Kippa blanche, air pénétré, lèvres marmonnant : Andry Rajoelina, président de la Transition malgache, n’a pas oublié le sourire pour la photo devant le mur des Lamentations à Jérusalem, le 3 janvier 2013. Ravi de faire comme Barack Obama « à la date du 24 juillet 2008 », précisait le communiqué officiel. C’était la première fois qu’un chef de l’État malgache se rendait en Israël depuis la visite du premier président de la République, Philibert Tsiranana, en août 1961.
Officiellement, Rajoelina était en pèlerinage en famille sur les lieux saints. « Accessoirement », il espérait rencontrer Pérès et Netanyahu pour soutenir sa potentielle candidature à une présidentielle qui tardait à venir. Certains ont affirmé qu’il voulait aussi négocier l’achat d’équipements militaires, et notamment de drones, d’hélicoptères et de matériel satellitaire pour lutter contre l’insécurité dans le Sud. Finalement, Rajoelina a réussi à rencontrer le président Pérès, qui lui a promis un « accompagnement sur tous les plans ».
Le président de la Transition a gagné un soutien de poids alors qu’il n’était pas en odeur de sainteté au sein de la communauté internationale. Elle s’acharnait, depuis son coup d’État en mars 2009, à vouloir organiser des élections sur la Grande Île. Le pays est dans une crise institutionnelle interminable (le premier tour de la présidentielle a encore été reporté au 23 août) et même la France, qui appuyait Rajoelina en sous-main, donnait des signes de faiblesses. Celui-ci a senti le vent tourner : alors qu’il avait tenté, en vain, d’obtenir le soutien de l’Algérie et de la Libye, puis de la Turquie, au début de son pouvoir, il a répondu, cette fois-ci, aux avances de celui qui lui faisait des œillades depuis un moment.

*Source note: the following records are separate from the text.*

(* ===== verification/Logging.v ===== *)
(** * Logging (src/ngx_log.go)

    The levels, the log formats, the logger over the file cache, and the access
    log with the templates of its lines, which all requests share. *)

From S2P Require Import Prelude GoStrings FileCache Values Routing GoNet Access GoURL Template Vars.

#[local] Open Scope Z_scope.

(** ** Levels and formats *)

Definition levels : gmap string Z := list_to_map [
  ("debug", 6); ("info", 5); ("notice", 4); ("warn", 3); ("error", 2); ("crit", 1); ("alert", 0)].

(** A level that is not in the map counts as 0. *)
Definition withinLevel (a b : string) : bool := default 0 (levels !! a) <? default 0 (levels !! b).

Record logFormat := mkLogFormat { lf_name : string; lf_template : string; lf_escape : string }.

Definition logFormat_defaults (l : logFormat) : logFormat := mkLogFormat "combined" defaultLogFormat "default".

(** [logFormat.load]. *)
Definition logFormat_load (r : rule) (l : logFormat) : logFormat :=
  match rule_args r with
  | [] => l
  | n :: rest =>
    match rest with
    | [] => mkLogFormat n (lf_template l) (lf_escape l)
    | a :: more =>
      if bool_decide (a ∈ ["default"; "json"; "none"]) then
        mkLogFormat n (match more with [] => lf_template l | _ => Join more "" end) a
      else mkLogFormat n (Join rest "") (lf_escape l)
    end
  end.

(** ** The logger *)

(** What the operating system does: opening a file (for reading, as [os.Open]
    does), writing to an open file, and flushing it. *)
Class LogEnv := {
  osOpen : string → handle + string;
  osWrite : handle → string → option string;
  osSync : handle → option string;
}.

Section Logger.
Context `{LE : LogEnv}.

(** What reached a file. *)
Abbreviation written := (list (handle * string)).

(** [cacheLogger.sync]: the error, and what was written. *)
Definition logSync (h : handle) (data : string) : option string * written :=
  match osWrite h data with
  | Some e => (Some e, [])
  | None => (osSync h, [(h, data)])
  end.

(** [cacheLogger.Print]. *)
Definition logPrint (path : string) (level message : string) (c : readWriterCloserCache)
    : res (option string * written * readWriterCloserCache) :=
  '(f, c) ← cache_Get path c;
  match f with
  | Some h => Ok (logSync h message, c)
  | None =>
    '(r, c) ← cache_Put path (osOpen path) c;
    match r with
    | inr e => Ok (Some e, [], c)
    | inl h => Ok (logSync h message, c)
    end
  end.

Fixpoint logAll (lines : list (string * string * string)) (c : readWriterCloserCache)
    : res (list (option string) * written) :=
  match lines with
  | [] => Ok ([], [])
  | (path, level, msg) :: rest =>
    '(e, w, c) ← logPrint path level msg c;
    '(es, ws) ← logAll rest c;
    Ok (e :: es, w ++ ws)
  end.

(** The files of the cache are ones that were opened. *)
Definition filesOpened (c : readWriterCloserCache) : Prop :=
  ∀ n v, heap c !! n = Some v → ∃ p, osOpen p = inl (file v).

(** An operation of the cache that succeeds keeps it. *)
Lemma cache_Get_opened path c f c' : cache_Get path c = Ok (f, c') → filesOpened c →
  filesOpened c' ∧ ∀ h, f = Some h → ∃ p, osOpen p = inl h.
Proof.
  unfold cache_Get, object. intros H Hc. destruct (hash c !! path) as [n|]; [|by injection H as <- <-].
  destruct (heap c !! n) as [v|] eqn:Ev; [|done]. injection H as <- <-. split; [done|].
  intros h [= <-]. by apply (Hc n).
Qed.

Lemma deleteUnsafe_heap nd c c' : deleteUnsafe nd c = Ok c' → heap c' = heap c.
Proof.
  unfold deleteUnsafe, object. destruct nd as [n|]; [|by intros [= <-]].
  destruct (heap c !! n); [|done]. by intros [= <-].
Qed.

Lemma cache_Put_opened path c r c' : cache_Put path (osOpen path) c = Ok (r, c') → filesOpened c →
  filesOpened c' ∧ ∀ h, r = inl h → ∃ p, osOpen p = inl h.
Proof.
  unfold cache_Put. intros H Hc. destruct (osOpen path) as [h|e] eqn:Eo; [|by injection H as <- <-].
  assert (Hins : ∀ (m : gmap nat fileObject) n, (∀ n' v, m !! n' = Some v → ∃ p, osOpen p = inl (file v)) →
    ∀ n' v, <[n := mkFile path h]> m !! n' = Some v → ∃ p, osOpen p = inl (file v)).
  { intros m n Hm n' v [[<- <-]|[_ Hn]]%lookup_insert_Some; [by exists path|by eapply Hm]. }
  apply bind_Ok_inv in H as (c1 & H1 & H). injection H as <- <-.
  split; [|intros h' [= <-]; by exists path]. unfold filesOpened in *. simpl.
  destruct (hash c !! path) as [n|]; apply bind_Ok_inv in H1 as (x & H1 & H2); injection H2 as <-; simpl.
  - by apply Hins.
  - apply Hins. case_match; [apply deleteUnsafe_heap in H1; by rewrite H1|by injection H1 as <-].
Qed.

Lemma logPrint_fails path level msg c e w c' : (∀ p h data, osOpen p = inl h → osWrite h data ≠ None) →
  filesOpened c → logPrint path level msg c = Ok (e, w, c') → e ≠ None ∧ w = [] ∧ filesOpened c'.
Proof.
  intros Hro Hc H. unfold logPrint in H. apply bind_Ok_inv in H as ([f c1] & H1 & H).
  apply cache_Get_opened in H1 as [Hc1 Hf]; [|done].
  assert (Hs : ∀ h p, osOpen p = inl h → (logSync h msg).1 ≠ None ∧ (logSync h msg).2 = []).
  { intros h p Hh. unfold logSync. specialize (Hro p h msg Hh). by destruct (osWrite h msg). }
  destruct f as [h|].
  - destruct (Hf h eq_refl) as [p Hp]. destruct (Hs h p Hp). injection H as H ?; subst. by rewrite H in *.
  - apply bind_Ok_inv in H as ([r c2] & H2 & H). apply cache_Put_opened in H2 as [Hc2 Hr]; [|done].
    destruct r as [h|err]; [|by injection H as <- <- <-].
    destruct (Hr h eq_refl) as [p Hp]. destruct (Hs h p Hp). injection H as H ?; subst. by rewrite H in *.
Qed.

(** Nothing is ever logged.  The cache opens the log files for reading, and
    a file opened so refuses every write: whatever is printed, and however the
    cache evicts files, each print returns an error and no file gets a byte. *)
Theorem logger_never_writes c lines es ws :
  (∀ p h data, osOpen p = inl h → osWrite h data ≠ None) → filesOpened c →
  logAll lines c = Ok (es, ws) → ws = [] ∧ length es = length lines ∧ Forall (λ e, e ≠ None) es.
Proof.
  intros Hro. revert c es ws. induction lines as [|[[path level] msg] lines IH]; intros c es ws Hc H; simpl in H.
  - by injection H as <- <-.
  - apply bind_Ok_inv in H as ([[e w] c1] & H1 & H). apply logPrint_fails in H1 as (He & -> & Hc1); [|done..].
    apply bind_Ok_inv in H as ([es' ws'] & H2 & H). apply IH in H2 as (-> & Hl & HF); [|done].
    injection H as <- <-. simpl. auto.
Qed.
End Logger.

(** ** The error log *)

(** [errorLog]: the line for the logger, if the context has a file and a logger;
    a logger that is none is a failed type assertion. *)
Definition errorLog (file : option string) (logger : option bool) (level message : string)
    : res (option (string * string * string)) :=
  match file, logger with
  | Some f, Some true => Ok (Some (f, level, message))
  | Some _, Some false => Panic TypeAssertion
  | _, _ => Ok None
  end.

Definition logDebug f lg msg := errorLog f lg "info" msg.
Definition logInfo f lg msg := errorLog f lg "debug" msg.
Definition logNotice f lg msg := errorLog f lg "notice" msg.
Definition logWarn f lg msg := errorLog f lg "warn" msg.
Definition logError f lg msg := errorLog f lg "error" msg.
Definition logCrit f lg msg := errorLog f lg "crit" msg.
Definition logAlert f lg msg := errorLog f lg "alert" msg.

(** ** The access log *)

Section AccessLog.
Context `{T : TextTemplate}.

(** The templates by their format. *)
Abbreviation templates := (gmap string stringTemplateValue).

(** What a request leaves behind: it was served, an error was shown, a line was
    printed. *)
Inductive logEvent := Served | Shown | Line (dest level text : string).

(** [accessLog], the middleware of the management pages.  [failed] says whether
    the next handler returns an error, [vars] is the map of variables of the
    context, [ms] the duration.  The result is whether an error is returned. *)
Definition accessLog (c : logCtx) (vars : option tplData) (ms : string) (failed : bool) (tpls : templates)
    : list logEvent * res bool * templates :=
  match logPath c with
  | None => ([Served], Ok failed, tpls)
  | Some destPath =>
    if (destPath =? "")%string || (destPath =? "/dev/null")%string then ([Served], Ok failed, tpls)
    else
      let level := default "info" (logLevel c) in
      match logger c with
      | None => ([], Ok false, tpls)
      | Some false => ([], Panic TypeAssertion, tpls)
      | Some true =>
        let served := Served :: if failed then [Shown] else [] in
        match vars with
        | None => (served, Panic TypeAssertion, tpls)
        | Some m =>
          let '(line, tpls) := logLine (default defaultLogFormat (Access.logFormat c)) (<[vRequestTime := ms]> m) tpls in
          match line with
          | Ok text => (served ++ [Line destPath level text], Ok false, tpls)
          | Panic p => (served, Panic p, tpls)
          | OutOfFuel => (served, OutOfFuel, tpls)
          end
        end
      end
  end.

(** The requests one after the other. *)
Fixpoint accessLogAll (rs : list (logCtx * option tplData * string * bool)) (tpls : templates)
    : list (list logEvent * res bool) :=
  match rs with
  | [] => []
  | (c, vars, ms, failed) :: rest =>
    let '(es, r, tpls) := accessLog c vars ms failed tpls in (es, r) :: accessLogAll rest tpls
  end.

(** ** What is kept *)

(** The template under a format is the one that the format gives. *)
Definition templatesOK (tpls : templates) : Prop :=
  ∀ f s, tpls !! f = Some s → template_store f noTemplate = Ok s.

Lemma logLine_kept f vars tpls : templatesOK tpls →
  fst (logLine f vars tpls) = fst (logLine f vars ∅) ∧ templatesOK (snd (logLine f vars tpls)).
Proof.
  intros H. unfold logLine. rewrite lookup_empty. destruct (tpls !! f) as [s|] eqn:Es.
  - by rewrite (H f s Es).
  - destruct (template_store f noTemplate) as [s| |] eqn:Et; [|done..]. split; [done|].
    intros f' s'. cbn [snd]. intros [[<- <-]|[_ Hs]]%lookup_insert_Some; [done|by apply H].
Qed.

Lemma accessLog_kept c vars ms failed tpls : templatesOK tpls →
  fst (accessLog c vars ms failed tpls) = fst (accessLog c vars ms failed ∅) ∧
  templatesOK (snd (accessLog c vars ms failed tpls)).
Proof.
  intros H. unfold accessLog. destruct (logPath c) as [d|]; [|done]. case_match; [done|].
  destruct (logger c) as [[]|]; [|done..]. destruct vars as [m|]; [|done].
  destruct (logLine_kept (default defaultLogFormat (Access.logFormat c)) (<[vRequestTime := ms]> m) tpls H) as [E K].
  destruct (logLine _ _ tpls) as [l1 t1], (logLine _ _ ∅) as [l2 t2]. simpl in *. subst l2. by destruct l1.
Qed.

Lemma accessLogAll_kept rs tpls : templatesOK tpls →
  accessLogAll rs tpls = (λ '(c, vars, ms, failed), fst (accessLog c vars ms failed ∅)) <$> rs.
Proof.
  revert tpls. induction rs as [|[[[c vars] ms] failed] rs IH]; intros tpls H; [done|]. simpl.
  destruct (accessLog_kept c vars ms failed tpls H) as [E K].
  destruct (accessLog c vars ms failed tpls) as [[es r] t]. simpl in *. rewrite <- E. f_equal. by apply IH.
Qed.

(** The lines of the access log.  The templates that requests share change
    no line: every request is logged as it would be by itself, with the text of
    its format in which every variable is replaced by its value, whatever was
    logged before and whatever panicked. *)
Theorem access_log_lines rs :
  accessLogAll rs ∅ = (λ '(c, vars, ms, failed), fst (accessLog c vars ms failed ∅)) <$> rs ∧
  ∀ c d m ms failed f tpls, templatesOK tpls → logPath c = Some d → d ≠ ""%string → d ≠ "/dev/null"%string →
    logger c = Some true → Access.logFormat c = Some f → hasByte 123 f = false → usesFunc f = false →
    fst (accessLog c (Some m) ms failed tpls) =
    ((Served :: if failed then [Shown] else []) ++
       [Line d (default "info" (logLevel c)) (expandVars f (<[vRequestTime := ms]> m))], Ok false).
Proof.
  split; [apply accessLogAll_kept; intros f s; by rewrite lookup_empty|].
  intros c d m ms failed f tpls Ht Hd H1 H2 Hl Hf Hb Hu.
  destruct (accessLog_kept c (Some m) ms failed tpls Ht) as [-> _]. unfold accessLog. rewrite Hd, Hl, Hf.
  rewrite <- String.eqb_neq in H1, H2. rewrite H1, H2. cbn [orb default from_option id]. unfold logLine. rewrite lookup_empty.
  destruct (template_value_expands f Hb Hu) as (tv & -> & _ & Hv). by rewrite Hv.
Qed.

(** The default format.  It names the local time, which the templates do not
    know as a function: a request that is logged in the default format is served
    and then ends in a panic. *)
Theorem default_format_panics c d m ms failed tpls :
  (∀ f, IsVariableFunc f = true → parseWord f = None) → templatesOK tpls →
  logPath c = Some d → d ≠ ""%string → d ≠ "/dev/null"%string → logger c = Some true → Access.logFormat c = None →
  fst (accessLog c (Some m) ms failed tpls) = (Served :: if failed then [Shown] else [], Panic ExplicitPanic).
Proof.
  intros Hu Ht Hd H1 H2 Hl Hf. destruct (accessLog_kept c (Some m) ms failed tpls Ht) as [-> _].
  unfold accessLog. rewrite Hd, Hl, Hf. rewrite <- String.eqb_neq in H1, H2. rewrite H1, H2.
  cbn [orb default from_option id]. unfold logLine. rewrite lookup_empty.
  rewrite template_func_panics; [done|done|vm_compute; reflexivity|vm_compute; reflexivity].
Qed.
End AccessLog.

(** ** The theorems at work *)

#[local] Instance readOnly : LogEnv := {|
  osOpen p := inl (String.length p); osWrite _ _ := Some "bad file descriptor"; osSync _ := None |}.

Definition smallCache : readWriterCloserCache :=
  mkCache (mkCacheOption (mkValue true true) (mkValue true 1) (mkValue true 1) (mkValue true 1) (mkValue true 1)) [] ∅ ∅ ∅ [].

Lemma logger_never_writes_witness :
  ∃ es ws, logAll [("a.log", "info", "x"); ("b.log", "info", "y"); ("a.log", "info", "z")] smallCache = Ok (es, ws) ∧
    ws = [] ∧ length es = 3%nat ∧ Forall (λ e, e ≠ None) es.
Proof.
  eexists _, _. split; [vm_compute; reflexivity|].
  apply (logger_never_writes smallCache [("a.log", "info", "x"); ("b.log", "info", "y"); ("a.log", "info", "z")]).
  - discriminate.
  - intros n v. vm_compute. discriminate.
  - vm_compute. reflexivity.
Defined.

Definition logged (format : option string) : logCtx := mkLogCtx (Some "a.log") None format (Some true).

Lemma access_log_lines_witness :
  fst (accessLog (T := bareTemplate) (logged (Some "$uri took")) (Some {[ "uri" := "/x" ]}) "3" true ∅) =
  ([Served; Shown; Line "a.log" "info" (expandVars "$uri took" (<[vRequestTime := "3"]> {[ "uri" := "/x" ]}))], Ok false).
Proof.
  destruct (access_log_lines (T := bareTemplate) []) as [_ H].
  apply (H (logged (Some "$uri took")) "a.log" {[ "uri" := "/x" ]} "3" true "$uri took" ∅);
    [intros f s; rewrite lookup_empty; discriminate|reflexivity|discriminate|discriminate|reflexivity|reflexivity|vm_compute; reflexivity|vm_compute; reflexivity].
Defined.

Lemma default_format_panics_witness :
  fst (accessLog (T := bareTemplate) (logged None) (Some ∅) "3" false ∅) = ([Served], Panic ExplicitPanic).
Proof.
  apply (default_format_panics (T := bareTemplate) (logged None) "a.log" ∅ "3" false ∅);
    [reflexivity|intros f s; rewrite lookup_empty; discriminate|reflexivity|discriminate|discriminate|reflexivity|reflexivity].
Defined.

Deux hommes ont scrupuleusement préparé le voyage de Rajoelina en Israël : Daniel Saada, ambassadeur israélien itinérant basé à Tel-Aviv, notamment accrédité auprès de Madagascar, et Benjamin Memmi, directeur général de la compagnie pétrolière malgache Jovenna. Le premier est un « habitué » de l’Afrique, et l’un des artisans de la reprise des relations diplomatiques entre son pays et les États africains depuis la rupture décidée par l’Organisation de l’unité africaine (OUA) après la guerre d’Octobre, en 1973. Un activisme efficace : aujourd’hui une quarantaine d’entre eux (sur cinquante-quatre) ont des liens diplomatiques avec l’État hébreu.
Madagascar, lui, n’a plus accueilli d’ambassadeur résident depuis cette rupture sous Ratsiraka. Un divorce qui fait suite à la période faste post-indépendance où – comme partout en Afrique –, la coopération avec Israël battait son plein. La visite de Golda Meir sur l’île Rouge, en janvier 1963, fut suivie de l’ouverture d’une ambassade israélienne à Antananarivo et de la signature de projets de coopération, notamment dans la formation des officiers de police, l’agriculture, l’exploration de pétrole off-shore, ou encore la construction du grand hôtel Hilton (aujourd’hui Carlton).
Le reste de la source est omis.